What is needed
Exactly reproduce each of the entries shown below.

Material provided
(** C1. Sequences of map and unmap on a three-level page table implement insertion into and deletion
    from a finite map from virtual page numbers to entries: they succeed exactly when the abstract
    operations do (or fail for lack of frames, which needs fewer than two free frames per
    operation), the tables afterwards represent the abstract result, and pages outside the table's
    own frames are untouched. *)
Theorem page_table_refines m pt a ops :
  represents m pt a -> Forall op_ok ops ->
  match run_ops ops pt m with
  | Ret pt' m' =>
      (exists a', abs_ops ops a = Some a' /\ represents m' pt' a') /\
      (forall y, fa_live (falloc m) y -> y ∉ frames pt -> page m' y = page m y)
  | Panic Assert => abs_ops ops a = None
  | Panic Unwrap => abs_ops ops a = None \/ (fa_avail (falloc m) < 2 * length ops)%nat
  | Panic _ => False
  end.
Proof.
  revert m pt a. induction ops as [|op ops IH]; intros m pt a Hrep Hops.
  { split; [by exists a|done]. }
  apply Forall_cons in Hops as [Hop Hops]. cbn [run_ops]. rewrite abs_ops_cons.
  destruct op as [vpn ppn flags|vpn].
  - destruct Hop as (Hv & Hp & Hf). pose proof (map_run m pt a vpn ppn flags Hrep Hv Hp Hf) as Hm.
    unfold bind at 1. cbn [run_op abs_op]. destruct (map pt vpn ppn flags m) as [pt1 m1|p].
    + destruct Hm as (Ha & Hrep1 & _ & _ & Hnew & Hlv & Hpg & Hav). rewrite Ha. cbn.
      specialize (IH m1 pt1 _ Hrep1 Hops). destruct (run_ops ops pt1 m1) as [pt2 m2|p].
      * destruct IH as [HA HB]. split; [done|]. intros y Hy Hn.
        rewrite HB; [by apply Hpg|apply Hlv; by left|]. by intros [?|?]%Hnew.
      * destruct p; try done. destruct IH as [?|?]; [by left|right; cbn; lia].
    + destruct p; try done.
      * right. cbn. lia.
      * by destruct (a !! vpn).
  - pose proof (unmap_run m pt a vpn Hrep Hop) as Hm.
    unfold bind at 1. cbn [run_op abs_op]. unfold bind at 1.
    destruct (unmap pt vpn m) as [u m1|p].
    + destruct Hm as (Ha & Hrep1 & Hfa & Hpg). destruct (a !! vpn) as [e|]; [|done]. cbn.
      specialize (IH m1 pt _ Hrep1 Hops). rewrite Hfa in IH.
      destruct (run_ops ops pt m1) as [pt2 m2|p].
      * destruct IH as [HA HB]. split; [done|]. intros y Hy Hn. rewrite HB; auto.
      * destruct p; try done. destruct IH as [?|?]; [by left|right; cbn; lia].
    + destruct p; try done; rewrite Hm; [by left|done].
Qed.

(** translated_byte_buffer on a mapped user range gives slices whose total length is the length
    asked for and whose byte iterator visits the physical addresses of the user bytes in order. *)
Theorem user_buffer_bytes m pt a ptr len :
  represents m pt a -> 0 <= ptr -> 0 <= len -> ptr + len <= 2 ^ 38 ->
  (forall va, ptr <= va < ptr + len -> is_Some (a !! (va / PAGE_SIZE))) ->
  exists v, translated_byte_buffer (token pt) ptr len m = Ret v m /\
    UserBuffer_len {| buffers := v |} = len /\
    drain_bytes (S (Z.to_nat len)) (UserBuffer_into_iter {| buffers := v |}) m =
      Ret (pa_of a <$> seqZ ptr len) m.
Proof.
  intros Hrep Hp Hl He Ha. unfold translated_byte_buffer. rewrite u64_small by lia.
  destruct (translated_byte_buffer_loop_run m pt a (ptr + len)
    (Z.to_nat (len / PAGE_SIZE + 3)) ptr [] Hrep Hp He Ha) as (v & E & Hj & Hpos).
  { unfold PAGE_SIZE. Z.to_euclidean_division_equations. lia. }
  replace (ptr + len - ptr) with len in Hj by lia.
  exists v. split; [done|].
  assert (Hlen : length (mjoin (us_addrs <$> v)) = Z.to_nat len)
    by (rewrite Hj, length_fmap, length_seqZ; done).
  split; [rewrite UserBuffer_len_sum by (done || lia); lia|].
  rewrite (drain_yields _ _ _ _ (yields_buffer v Hpos)) by lia. by rewrite Hj.
Qed.

Lemma translated_str_loop_run m pt a bytes fuel va acc :
  represents m pt a -> 0 <= va -> va + Z.of_nat (length bytes) < 2 ^ 39 ->
  (forall v, va <= v <= va + Z.of_nat (length bytes) -> is_Some (a !! (v / PAGE_SIZE))) ->
  (forall (k : nat) c, bytes !! k = Some c -> phys_byte m (pa_of a (va + Z.of_nat k)) = c /\ c <> 0) ->
  phys_byte m (pa_of a (va + Z.of_nat (length bytes))) = 0 ->
  (length bytes < fuel)%nat ->
  translated_str_loop fuel (from_token (token pt)) va acc m = Ret (acc ++ bytes) m.
Proof.
  intros Hrep. revert fuel va acc. induction bytes as [|c bytes IH];
    intros [|fuel] va acc Hva Hend Ha Hb H0 Hf; try (cbn in Hf; lia); cbn [translated_str_loop].
  - cbn in Hend. destruct (Ha va ltac:(cbn; lia)) as [pte Hpte].
    rewrite va_from_usize_mod, Z.mod_small by lia.
    rewrite (bind_Ret _ _ _ _ _ (translate_va_mapped m pt a va pte Hrep ltac:(lia) Hpte)).
    cbn in H0 |- *. rewrite Z.add_0_r in H0. rewrite H0, app_nil_r. done.
  - cbn [length] in *. destruct (Ha va ltac:(lia)) as [pte Hpte].
    rewrite va_from_usize_mod, Z.mod_small by lia.
    rewrite (bind_Ret _ _ _ _ _ (translate_va_mapped m pt a va pte Hrep ltac:(lia) Hpte)).
    rewrite bind_unwrap, bind_get.
    destruct (Hb 0%nat c eq_refl) as [Hc Hc0]. rewrite Z.add_0_r in Hc. rewrite Hc.
    rewrite (proj2 (Z.eqb_neq c 0) Hc0). rewrite u64_small by lia.
    rewrite IH; [by rewrite <- app_assoc|lia|lia| | | |lia].
    + intros v Hv. apply Ha. lia.
    + intros k c' Hk. replace (va + 1 + Z.of_nat k) with (va + Z.of_nat (S k)) by lia.
      by apply (Hb (S k)).
    + replace (va + 1 + Z.of_nat (length bytes)) with (va + Z.of_nat (S (length bytes))) by lia.
      done.
Qed.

Reply to the task
(** C1. Sequences of map and unmap on a three-level page table implement insertion into and deletion
    from a finite map from virtual page numbers to entries: they succeed exactly when the abstract
    operations do (or fail for lack of frames, which needs fewer than two free frames per
    operation), the tables afterwards represent the abstract result, and pages outside the table's
    own frames are untouched. *)
Theorem page_table_refines m pt a ops :
  represents m pt a -> Forall op_ok ops ->
  match run_ops ops pt m with
  | Ret pt' m' =>
      (exists a', abs_ops ops a = Some a' /\ represents m' pt' a') /\
      (forall y, fa_live (falloc m) y -> y ∉ frames pt -> page m' y = page m y)
  | Panic Assert => abs_ops ops a = None
  | Panic Unwrap => abs_ops ops a = None \/ (fa_avail (falloc m) < 2 * length ops)%nat
  | Panic _ => False
  end.
Proof.
  revert m pt a. induction ops as [|op ops IH]; intros m pt a Hrep Hops.
  { split; [by exists a|done]. }
  apply Forall_cons in Hops as [Hop Hops]. cbn [run_ops]. rewrite abs_ops_cons.
  destruct op as [vpn ppn flags|vpn].
  - destruct Hop as (Hv & Hp & Hf). pose proof (map_run m pt a vpn ppn flags Hrep Hv Hp Hf) as Hm.
    unfold bind at 1. cbn [run_op abs_op]. destruct (map pt vpn ppn flags m) as [pt1 m1|p].
    + destruct Hm as (Ha & Hrep1 & _ & _ & Hnew & Hlv & Hpg & Hav). rewrite Ha. cbn.
      specialize (IH m1 pt1 _ Hrep1 Hops). destruct (run_ops ops pt1 m1) as [pt2 m2|p].
      * destruct IH as [HA HB]. split; [done|]. intros y Hy Hn.
        rewrite HB; [by apply Hpg|apply Hlv; by left|]. by intros [?|?]%Hnew.
      * destruct p; try done. destruct IH as [?|?]; [by left|right; cbn; lia].
    + destruct p; try done.
      * right. cbn. lia.
      * by destruct (a !! vpn).
  - pose proof (unmap_run m pt a vpn Hrep Hop) as Hm.
    unfold bind at 1. cbn [run_op abs_op]. unfold bind at 1.
    destruct (unmap pt vpn m) as [u m1|p].
    + destruct Hm as (Ha & Hrep1 & Hfa & Hpg). destruct (a !! vpn) as [e|]; [|done]. cbn.
      specialize (IH m1 pt _ Hrep1 Hops). rewrite Hfa in IH.
      destruct (run_ops ops pt m1) as [pt2 m2|p].
      * destruct IH as [HA HB]. split; [done|]. intros y Hy Hn. rewrite HB; auto.
      * destruct p; try done. destruct IH as [?|?]; [by left|right; cbn; lia].
    + destruct p; try done; rewrite Hm; [by left|done].
Qed.

(** translated_byte_buffer on a mapped user range gives slices whose total length is the length
    asked for and whose byte iterator visits the physical addresses of the user bytes in order. *)
Theorem user_buffer_bytes m pt a ptr len :
  represents m pt a -> 0 <= ptr -> 0 <= len -> ptr + len <= 2 ^ 38 ->
  (forall va, ptr <= va < ptr + len -> is_Some (a !! (va / PAGE_SIZE))) ->
  exists v, translated_byte_buffer (token pt) ptr len m = Ret v m /\
    UserBuffer_len {| buffers := v |} = len /\
    drain_bytes (S (Z.to_nat len)) (UserBuffer_into_iter {| buffers := v |}) m =
      Ret (pa_of a <$> seqZ ptr len) m.
Proof.
  intros Hrep Hp Hl He Ha. unfold translated_byte_buffer. rewrite u64_small by lia.
  destruct (translated_byte_buffer_loop_run m pt a (ptr + len)
    (Z.to_nat (len / PAGE_SIZE + 3)) ptr [] Hrep Hp He Ha) as (v & E & Hj & Hpos).
  { unfold PAGE_SIZE. Z.to_euclidean_division_equations. lia. }
  replace (ptr + len - ptr) with len in Hj by lia.
  exists v. split; [done|].
  assert (Hlen : length (mjoin (us_addrs <$> v)) = Z.to_nat len)
    by (rewrite Hj, length_fmap, length_seqZ; done).
  split; [rewrite UserBuffer_len_sum by (done || lia); lia|].
  rewrite (drain_yields _ _ _ _ (yields_buffer v Hpos)) by lia. by rewrite Hj.
Qed.

Lemma translated_str_loop_run m pt a bytes fuel va acc :
  represents m pt a -> 0 <= va -> va + Z.of_nat (length bytes) < 2 ^ 39 ->
  (forall v, va <= v <= va + Z.of_nat (length bytes) -> is_Some (a !! (v / PAGE_SIZE))) ->
  (forall (k : nat) c, bytes !! k = Some c -> phys_byte m (pa_of a (va + Z.of_nat k)) = c /\ c <> 0) ->
  phys_byte m (pa_of a (va + Z.of_nat (length bytes))) = 0 ->
  (length bytes < fuel)%nat ->
  translated_str_loop fuel (from_token (token pt)) va acc m = Ret (acc ++ bytes) m.
Proof.
  intros Hrep. revert fuel va acc. induction bytes as [|c bytes IH];
    intros [|fuel] va acc Hva Hend Ha Hb H0 Hf; try (cbn in Hf; lia); cbn [translated_str_loop].
  - cbn in Hend. destruct (Ha va ltac:(cbn; lia)) as [pte Hpte].
    rewrite va_from_usize_mod, Z.mod_small by lia.
    rewrite (bind_Ret _ _ _ _ _ (translate_va_mapped m pt a va pte Hrep ltac:(lia) Hpte)).
    cbn in H0 |- *. rewrite Z.add_0_r in H0. rewrite H0, app_nil_r. done.
  - cbn [length] in *. destruct (Ha va ltac:(lia)) as [pte Hpte].
    rewrite va_from_usize_mod, Z.mod_small by lia.
    rewrite (bind_Ret _ _ _ _ _ (translate_va_mapped m pt a va pte Hrep ltac:(lia) Hpte)).
    rewrite bind_unwrap, bind_get.
    destruct (Hb 0%nat c eq_refl) as [Hc Hc0]. rewrite Z.add_0_r in Hc. rewrite Hc.
    rewrite (proj2 (Z.eqb_neq c 0) Hc0). rewrite u64_small by lia.
    rewrite IH; [by rewrite <- app_assoc|lia|lia| | | |lia].
    + intros v Hv. apply Ha. lia.
    + intros k c' Hk. replace (va + 1 + Z.of_nat k) with (va + Z.of_nat (S k)) by lia.
      by apply (Hb (S k)).
    + replace (va + 1 + Z.of_nat (length bytes)) with (va + Z.of_nat (S (length bytes))) by lia.
      done.
Qed.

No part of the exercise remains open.